Une porte s’ouvrit, la portière en drap bleu qui la couvrait se dérangea, et une femme entra.
Sa robe était d’une de ces couleurs indéterminées que l’on a assez désignées en les appelant couleurs foncées; elle était longue et presque traînante.
XIX
—Ah! parbleu! monsieur, a le droit de dire ici le lecteur, vous abusez de la description et vous vous livrez ici à la plus ridicule et la plus déplacée que j’aie jamais eu le malheur de rencontrer.

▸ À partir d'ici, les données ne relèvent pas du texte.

(** C5, as the code has it.  No handler validates the request: whatever the
    meeting length and the calendar list, each handler sends exactly one
    free/busy query, for the calendars of the request (or ["primary"] when
    the property is absent), before anything else, and answers a query that
    throws with an error result that carries the message thrown.  The one
    request that gets no query is one whose horizon leaves the range of
    [Date] in src/index.ts and src/unnamed/part_000: [toISOString] throws
    while the query is being built, and the handler returns the error
    "Invalid time value".  Once the provider has answered, the only error
    left is that same [RangeError], raised while a suggestion is printed;
    src/unnamed/part_001 returns no error then. *)
Theorem handlers_query_first_unless_a_date_is_out_of_range
    (v : Variant) (host : Host) (now : Z) (fuel : nat) (args : Args)
    (provider : FreeBusyQuery -> FetchOutcome) :
  (prints_with_toISOString v = true ->
   horizon_in_range v host now args = false ->
   run provider (handler v host now fuel args)
   = ([], Some (IsError (error_prefix v ++ JsDate.INVALID_TIME_VALUE))))
  /\ (prints_with_toISOString v = false \/ horizon_in_range v host now args = true ->
      exists q,
        fst (run provider (handler v host now fuel args)) = [q]
        /\ items q = Js.or_default_array (calendarIds args) ["primary"%string]
        /\ (horizon_in_range v host now args = true ->
            timeMin q = horizon_start v host now args
            /\ timeMax q = horizon_end v host now args)
        /\ (forall message,
              provider q = FetchThrows message ->
              snd (run provider (handler v host now fuel args))
              = Some (IsError (error_prefix v ++ message)))
        /\ (forall calendars,
              provider q = FetchOk calendars ->
              forall message,
                snd (run provider (handler v host now fuel args)) = Some (IsError message) ->
                prints_with_toISOString v = true
                /\ message = (error_prefix v ++ JsDate.INVALID_TIME_VALUE)%string)).
Proof.
  destruct v; cbn [handler prints_with_toISOString error_prefix];
    unfold horizon_in_range, horizon_end, horizon_start; cbv zeta.
  - unfold IndexTs.handleMeetingSuggestion, JsDate.toISOString. cbv zeta.
    destruct (JsDate.valid (IndexTs.resolveStartDate _ _ _ _)); cbn [andb];
      [destruct (JsDate.valid (JsDate.addDays _ _))|]; (split; [intros _ E | intros E]);
      try discriminate; try (destruct E; discriminate); try reflexivity.
    cbn [run fst snd]. eexists. split; [reflexivity|]. split; [reflexivity|].
    split; [intros _; split; reflexivity|]. split.
    + intros message ->. reflexivity.
    + intros calendars -> message.
      destruct (DateWalk.walk _ _ _ _ _ _ _ _ _ _ _ _) as [w|]; [|discriminate].
      destruct (DateWalk.toISOStrings _); [discriminate|].
      intros H. injection H as <-. now split.
  - unfold Part000.handleMeetingSuggestion, JsDate.toISOString. cbv zeta.
    destruct (JsDate.valid (Part000.resolveStartDate _ _ _ _)); cbn [andb];
      [destruct (JsDate.valid (JsDate.addDays _ _))|]; (split; [intros _ E | intros E]);
      try discriminate; try (destruct E; discriminate); try reflexivity.
    cbn [run fst snd]. eexists. split; [reflexivity|]. split; [reflexivity|].
    split; [intros _; split; reflexivity|]. split.
    + intros message ->. reflexivity.
    + intros calendars -> message.
      destruct (DateWalk.walk _ _ _ _ _ _ _ _ _ _ _ _) as [w|]; [|discriminate].
      destruct (DateWalk.toISOStrings _); [discriminate|].
      intros H. injection H as <-. now split.
  - split; [discriminate|]. intros _.
    unfold Part001.handleMeetingSuggestion. cbv zeta. cbn [run fst snd].
    eexists. split; [reflexivity|]. split; [reflexivity|].
    split; [intros _; split; reflexivity|]. split.
    + intros message ->. reflexivity.
    + intros calendars -> message.
      destruct (Part001.walk _ _ _ _ _ _ _ _ _ _ _) as [w|]; discriminate.
Qed.

(** The request of a horizon of 99,979,898 days from 2025-01-15: its end is
    a day past the range of [Date]; src/index.ts sends no query. *)
Lemma handlers_query_first_unless_a_date_is_out_of_range_witness :
  run Sample.provider_free
      (handler SrcIndexTs Sample.host_utc 0 10
               (with_maxDaysToLookAhead (Some 99979898) Sample.two_slots_one_day))
  = ([], Some (IsError "Error: Invalid time value")).
Proof.
  apply (proj1 (handlers_query_first_unless_a_date_is_out_of_range SrcIndexTs
                  Sample.host_utc 0 10
                  (with_maxDaysToLookAhead (Some 99979898) Sample.two_slots_one_day)
                  Sample.provider_free)).
  - reflexivity.
  - vm_compute. reflexivity.
Defined.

—Hélas! monsieur, c’est que la femme qui était dans cette robe était un vieillard de cinquante-cinq ans, avec un tour de cheveux en soie et du rouge végétal sur les joues.
Roger resta quelques instants étourdi. Tant que la porte ne fut pas refermée sur la personne qui entrait, il s’attendait à la voir suivie d’une autre. Puis il chercha sur ce vieux visage des traces de la beauté qu’il s’était figurée. Cependant il fallait parler: il demanda M. Deslandes.
—Il est absent.
—Alors, madame, je suis désespéré de vous avoir dérangée.
Il salua et se retira après avoir jeté encore un coup d’œil sur madame Deslandes.